--- RECORDS TO USE ---

(* ===== verification/MergePrecise.v ===== *)
(** * Merging file changes by precise operations
      (core/versioning/merge_pipe_precise.go, and the transformation loop of
      merge_pipe.go)

    A pipeline's change of a file is diffed into insertions and deletions at
    byte offsets, each is transformed against the operations merged since the
    pipeline's base and against its own predecessors, and the result is
    applied to the content of the global draft.

    The diff engine (github.com/sergi/go-diff) is a parameter, [DiffEngine].
    The loop of [preciseOperationsForChange] drops the script that the cleanup
    returns and goes over the slice it was given, as the call leaves it:
    [script].  The conflict resolver is the parameter of [transformSingle]. *)

From S2P Require Import Prelude Ids.
From S2P Require Export OT.

Inductive FileOp := FileOpCreate | FileOpModify | FileOpDelete | FileOpMkdir.
(** A [uint8]; the last constructor stands for the values without a name. *)
Inductive WALDeltaOp :=
| WALDeltaOpCreate | WALDeltaOpModify | WALDeltaOpDelete | WALDeltaOpMkdir
| WALDeltaOpOther (b : byte).

#[export] Instance FileOp_eq_dec : EqDecision FileOp.
Proof. solve_decision. Defined.
#[export] Instance WALDeltaOp_eq_dec : EqDecision WALDeltaOp.
Proof. solve_decision. Defined.

(** A [[]byte] whose being nil the code asks for: nil, or some bytes. *)
Definition byte_slice : Type := option bytes.
Definition content_of (s : byte_slice) : bytes := default [] s.

Record FileModification := mkFileModification {
  OriginalPath : string;
  StagingPath : string;
  FOperation : FileOp;
  Persistence : string;
  FTimestamp : Z;
  FContentHash : ContentHash;
  FBaseVersion : VersionID;
  NewContent : byte_slice;
  FOldContent : bytes
}.

Record WALFileDelta := mkWALFileDelta {
  DPath : string;
  DOp : WALDeltaOp;
  DNewContent : bytes;
  DOldContent : bytes
}.

(** [diffmatchpatch.Diff] *)
Inductive DiffType := DiffDelete | DiffInsert | DiffEqual.
Record Diff := mkDiff { DType : DiffType; Text : bytes }.

(** [DiffMain] on the two contents as strings, and [DiffCleanupEfficiency]:
    the script it returns, and what is then in the slice it was given. *)
Record DiffEngine := mkEngine {
  DiffMain : bytes -> bytes -> list Diff;
  DiffCleanupEfficiency : list Diff -> list Diff * list Diff
}.

(** The slice [diffs] after the call of the cleanup, whose result is dropped. *)
Definition script (engine : DiffEngine) (oldContent newContent : bytes) : list Diff :=
  let diffs := DiffMain engine oldContent newContent in
  let '(_, diffs) := DiffCleanupEfficiency engine diffs in diffs.

Inductive merge_error :=
| OTFailed (e : ot_error)
| ResolveFailed (msg : string)
| ErrInvalidOperation
| UnsupportedOp (t : OpType).

Module MergePrecise.
Section Merge.
Context `{RangeOrder}.
Variable engine : DiffEngine.
(** The n-th reading of the clock. *)
Variable now : nat -> Z.
(** The resolver, when the pipe has one; it may answer nil. *)
Variable resolver : option (Conflict -> result string (option Resolution)).
Import Operation.

Definition cloneOperationPtr (op : Operation) : Operation := Clone op.

Fixpoint preciseLoop (path pipelineID : string) (diffs : list Diff) (oldOffset : Z) (n : nat)
  : list Operation :=
  match diffs with
  | [] => []
  | diff :: diffs =>
    let text := Text diff in
    match DType diff with
    | DiffEqual => preciseLoop path pipelineID diffs (i64 (oldOffset + len text)) n
    | DiffDelete =>
      let op := NewOperation zero_hash path (Target.NewOffsetTarget oldOffset (i64 (oldOffset + len text)))
        OpDelete [] text pipelineID "" "" VectorClock.NewVectorClock (now n) in
      cloneOperationPtr op
        :: preciseLoop path pipelineID diffs (i64 (oldOffset + len text)) (S n)
    | DiffInsert =>
      let op := NewOperation zero_hash path (Target.NewOffsetTarget oldOffset oldOffset)
        OpInsert text [] pipelineID "" "" VectorClock.NewVectorClock (now n) in
      cloneOperationPtr op :: preciseLoop path pipelineID diffs oldOffset (S n)
    end
  end.

Definition preciseOperationsForChange (path : string) (oldContent newContent : bytes)
    (pipelineID : string) : list Operation :=
  if bool_decide (oldContent = newContent) then []
  else preciseLoop path pipelineID (script engine oldContent newContent) 0 0.

Definition preciseOperationsForModification (m : FileModification) : list Operation :=
  if bool_decide (FOperation m = FileOpMkdir) then []
  else preciseOperationsForChange (OriginalPath m) (FOldContent m) (content_of (NewContent m)) "".

Definition preciseOperationsForDelta (d : WALFileDelta) (pipelineID : string) : list Operation :=
  if bool_decide (DOp d = WALDeltaOpMkdir) then []
  else preciseOperationsForChange (DPath d) (DOldContent d) (DNewContent d) pipelineID.

Definition isNoOpOperation (op : option Operation) : bool :=
  match op with
  | None => true
  | Some op =>
    match Type_ op with
    | OpInsert => len (Content op) =? 0
    | OpDelete => StartOffset (OpTarget op) =? EndOffset (OpTarget op)
    | OpReplace =>
      (StartOffset (OpTarget op) =? EndOffset (OpTarget op)) && (len (Content op) =? 0)
    | OpMove => false
    end
  end.

Definition transformSingle (op against : Operation) : result merge_error Operation :=
  match OT.Transform (Some op) (Some against) with
  | Ok transformed => Ok transformed
  | Err (ConflictError conflict as err) =>
    match resolver with
    | None => Err (OTFailed err)
    | Some resolve =>
      match resolve conflict with
      | Err resolveErr => Err (ResolveFailed resolveErr)
      | Ok None => Err (OTFailed err)
      | Ok (Some resolution) =>
        match ResultOp resolution with
        | None => Err (OTFailed err)
        | Some op => Ok (cloneOperationPtr (Clone op))
        end
      end
    end
  | Err err => Err (OTFailed err)
  end.

(** One of the two loops of [transformOperation]; nil operations and
    operations on other files are skipped. *)
Fixpoint transformLoop (current : Operation) (against : list (option Operation))
  : result merge_error Operation :=
  match against with
  | [] => Ok current
  | None :: against => transformLoop current against
  | Some op :: against =>
    if negb (String.eqb (FilePath op) (FilePath current)) then transformLoop current against
    else
      match transformSingle current op with
      | Err e => Err e
      | Ok current => transformLoop current against
      end
  end.

Definition transformOperation (op : Operation) (remote prior : list (option Operation))
  : result merge_error Operation :=
  let current := cloneOperationPtr (Clone op) in
  match transformLoop current remote with
  | Err e => Err e
  | Ok current => transformLoop current prior
  end.

(** The inner loop of [transformMods] for one modification. *)
Fixpoint transformSourceOps (sourceOps : list Operation) (remote transformed : list (option Operation))
  : result merge_error (list (option Operation)) :=
  match sourceOps with
  | [] => Ok transformed
  | op :: sourceOps =>
    match transformOperation op remote transformed with
    | Err e => Err e
    | Ok next =>
      if isNoOpOperation (Some next) then transformSourceOps sourceOps remote transformed
      else transformSourceOps sourceOps remote (transformed ++ [Some next])
    end
  end.

Definition applyByteInsert (content : bytes) (at_ : Z) (insert : bytes) : bytes :=
  take (Z.to_nat at_) content ++ insert ++ drop (Z.to_nat at_) content.
Definition applyByteDelete (content : bytes) (start end_ : Z) : bytes :=
  take (Z.to_nat start) content ++ drop (Z.to_nat end_) content.
Definition applyByteReplace (content : bytes) (start end_ : Z) (replacement : bytes) : bytes :=
  take (Z.to_nat start) content ++ replacement ++ drop (Z.to_nat end_) content.

Fixpoint applyOperationsToContent (content : bytes) (ops : list (option Operation))
  : result merge_error bytes :=
  match ops with
  | [] => Ok content
  | None :: ops => applyOperationsToContent content ops
  | Some op :: ops =>
    let start := StartOffset (OpTarget op) in
    let end_ := EndOffset (OpTarget op) in
    if (start <? 0) || (end_ <? start) || (len content <? end_) then Err ErrInvalidOperation
    else
      match Type_ op with
      | OpInsert => applyOperationsToContent (applyByteInsert content start (Content op)) ops
      | OpDelete => applyOperationsToContent (applyByteDelete content start end_) ops
      | OpReplace =>
        applyOperationsToContent (applyByteReplace content start end_ (Content op)) ops
      | OpMove => Err (UnsupportedOp OpMove)
      end
  end.

(** The content a modification leads to on a draft that holds [current],
    given the operations merged since the base: the default branch of
    [applyTransformedModToVFS], after [transformMods]. *)
Definition mergedContent (m : FileModification) (remote : list (option Operation)) (current : bytes)
  : result merge_error bytes :=
  match transformSourceOps (preciseOperationsForModification m) remote [] with
  | Err e => Err e
  | Ok ops =>
    if len ops =? 0 then Ok (content_of (NewContent m))
    else applyOperationsToContent current ops
  end.
End Merge.
End MergePrecise.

---

ASSIGNMENT: Check every line of the records, and copy the ones that hold the word "prior".

ANSWER SPACE:
Definition transformOperation (op : Operation) (remote prior : list (option Operation))
  | Ok current => transformLoop current prior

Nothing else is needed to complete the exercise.